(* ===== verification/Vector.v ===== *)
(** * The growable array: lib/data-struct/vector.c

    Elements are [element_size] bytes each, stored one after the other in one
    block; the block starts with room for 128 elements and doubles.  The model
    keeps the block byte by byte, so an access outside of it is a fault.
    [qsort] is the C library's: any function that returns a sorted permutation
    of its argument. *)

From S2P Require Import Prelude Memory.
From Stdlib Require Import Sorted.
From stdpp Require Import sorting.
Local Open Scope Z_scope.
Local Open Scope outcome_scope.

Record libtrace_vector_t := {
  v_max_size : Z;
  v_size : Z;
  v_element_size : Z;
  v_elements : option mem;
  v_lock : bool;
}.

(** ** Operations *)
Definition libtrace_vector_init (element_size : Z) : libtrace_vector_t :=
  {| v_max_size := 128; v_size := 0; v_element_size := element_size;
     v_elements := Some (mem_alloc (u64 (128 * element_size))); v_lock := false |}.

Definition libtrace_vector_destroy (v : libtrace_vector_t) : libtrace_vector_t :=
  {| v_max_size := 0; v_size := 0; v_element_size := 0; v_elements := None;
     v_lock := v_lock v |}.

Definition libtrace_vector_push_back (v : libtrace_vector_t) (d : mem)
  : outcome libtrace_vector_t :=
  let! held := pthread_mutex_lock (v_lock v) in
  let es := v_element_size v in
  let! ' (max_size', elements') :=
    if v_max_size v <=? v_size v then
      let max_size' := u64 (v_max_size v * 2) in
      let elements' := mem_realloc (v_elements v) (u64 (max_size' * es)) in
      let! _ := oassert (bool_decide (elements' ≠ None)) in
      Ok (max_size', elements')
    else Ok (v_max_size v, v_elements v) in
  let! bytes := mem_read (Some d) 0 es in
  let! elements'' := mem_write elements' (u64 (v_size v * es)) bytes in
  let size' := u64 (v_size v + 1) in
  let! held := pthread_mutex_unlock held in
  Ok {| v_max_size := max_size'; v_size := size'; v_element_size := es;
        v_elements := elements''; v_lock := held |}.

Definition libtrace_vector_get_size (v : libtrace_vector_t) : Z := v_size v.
* * *
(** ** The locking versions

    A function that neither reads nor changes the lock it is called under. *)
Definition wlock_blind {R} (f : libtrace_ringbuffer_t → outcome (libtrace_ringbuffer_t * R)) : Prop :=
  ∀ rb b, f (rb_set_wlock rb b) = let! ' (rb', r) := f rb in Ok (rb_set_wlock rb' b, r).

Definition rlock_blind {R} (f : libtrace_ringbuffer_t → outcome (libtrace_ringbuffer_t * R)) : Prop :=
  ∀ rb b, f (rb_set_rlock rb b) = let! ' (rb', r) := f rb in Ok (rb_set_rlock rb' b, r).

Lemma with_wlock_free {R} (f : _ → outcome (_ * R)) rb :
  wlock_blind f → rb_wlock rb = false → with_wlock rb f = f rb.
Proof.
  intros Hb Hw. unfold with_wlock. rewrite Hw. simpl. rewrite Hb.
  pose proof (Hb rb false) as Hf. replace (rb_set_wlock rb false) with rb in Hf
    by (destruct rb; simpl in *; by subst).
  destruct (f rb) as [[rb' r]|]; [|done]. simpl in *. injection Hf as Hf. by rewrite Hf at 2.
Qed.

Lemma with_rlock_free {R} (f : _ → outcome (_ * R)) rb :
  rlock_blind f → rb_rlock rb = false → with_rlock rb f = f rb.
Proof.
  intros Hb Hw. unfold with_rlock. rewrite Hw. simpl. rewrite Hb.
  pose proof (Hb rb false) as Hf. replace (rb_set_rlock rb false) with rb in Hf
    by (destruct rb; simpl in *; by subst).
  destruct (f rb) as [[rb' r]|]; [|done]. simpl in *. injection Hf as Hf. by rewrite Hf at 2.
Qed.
==
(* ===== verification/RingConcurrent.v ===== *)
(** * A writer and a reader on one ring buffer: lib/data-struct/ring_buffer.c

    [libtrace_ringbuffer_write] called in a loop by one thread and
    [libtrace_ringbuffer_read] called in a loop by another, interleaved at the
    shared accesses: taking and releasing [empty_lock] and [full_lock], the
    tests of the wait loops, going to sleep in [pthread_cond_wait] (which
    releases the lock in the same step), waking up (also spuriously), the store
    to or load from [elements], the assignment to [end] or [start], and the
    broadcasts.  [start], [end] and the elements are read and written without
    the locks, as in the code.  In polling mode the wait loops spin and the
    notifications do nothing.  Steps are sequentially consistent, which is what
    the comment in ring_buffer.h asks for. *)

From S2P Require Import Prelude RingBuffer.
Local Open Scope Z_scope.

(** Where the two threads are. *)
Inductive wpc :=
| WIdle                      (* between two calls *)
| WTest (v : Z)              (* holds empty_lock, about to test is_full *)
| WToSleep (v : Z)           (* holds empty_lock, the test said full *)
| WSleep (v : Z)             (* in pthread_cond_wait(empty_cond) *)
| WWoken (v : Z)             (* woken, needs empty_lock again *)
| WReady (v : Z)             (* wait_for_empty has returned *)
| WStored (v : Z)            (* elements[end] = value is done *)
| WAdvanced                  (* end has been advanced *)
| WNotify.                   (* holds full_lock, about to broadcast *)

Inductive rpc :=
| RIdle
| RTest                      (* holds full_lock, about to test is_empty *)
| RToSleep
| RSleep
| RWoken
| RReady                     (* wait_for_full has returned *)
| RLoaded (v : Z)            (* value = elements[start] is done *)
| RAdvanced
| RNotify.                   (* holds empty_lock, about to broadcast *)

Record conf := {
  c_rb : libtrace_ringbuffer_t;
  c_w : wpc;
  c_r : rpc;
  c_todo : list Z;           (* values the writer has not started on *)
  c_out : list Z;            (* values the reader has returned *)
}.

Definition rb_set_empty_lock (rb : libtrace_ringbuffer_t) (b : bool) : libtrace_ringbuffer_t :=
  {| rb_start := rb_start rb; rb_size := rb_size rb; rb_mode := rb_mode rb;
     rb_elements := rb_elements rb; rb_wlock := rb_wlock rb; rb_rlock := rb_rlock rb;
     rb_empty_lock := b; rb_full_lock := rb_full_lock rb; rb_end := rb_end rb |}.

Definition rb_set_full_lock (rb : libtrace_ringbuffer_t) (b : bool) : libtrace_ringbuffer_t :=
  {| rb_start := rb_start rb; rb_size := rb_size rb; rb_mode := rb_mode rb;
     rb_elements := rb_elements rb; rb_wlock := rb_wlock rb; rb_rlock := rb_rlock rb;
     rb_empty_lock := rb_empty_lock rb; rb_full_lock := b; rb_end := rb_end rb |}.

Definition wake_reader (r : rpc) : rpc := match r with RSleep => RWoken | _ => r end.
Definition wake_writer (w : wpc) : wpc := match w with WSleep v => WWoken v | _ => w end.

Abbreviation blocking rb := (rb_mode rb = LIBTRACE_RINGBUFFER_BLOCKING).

▶ _WHAT IS EXPECTED_
Using the data above, transcribe the lines that run from the line with "v_element_size := es;" to the line with "Definition libtrace_vector_get_size (v", both ends kept, and output nothing else.

▶ _THE COMPLETED TASK_
  Ok {| v_max_size := max_size'; v_size := size'; v_element_size := es;
        v_elements := elements''; v_lock := held |}.

Definition libtrace_vector_get_size (v : libtrace_vector_t) : Z := v_size v.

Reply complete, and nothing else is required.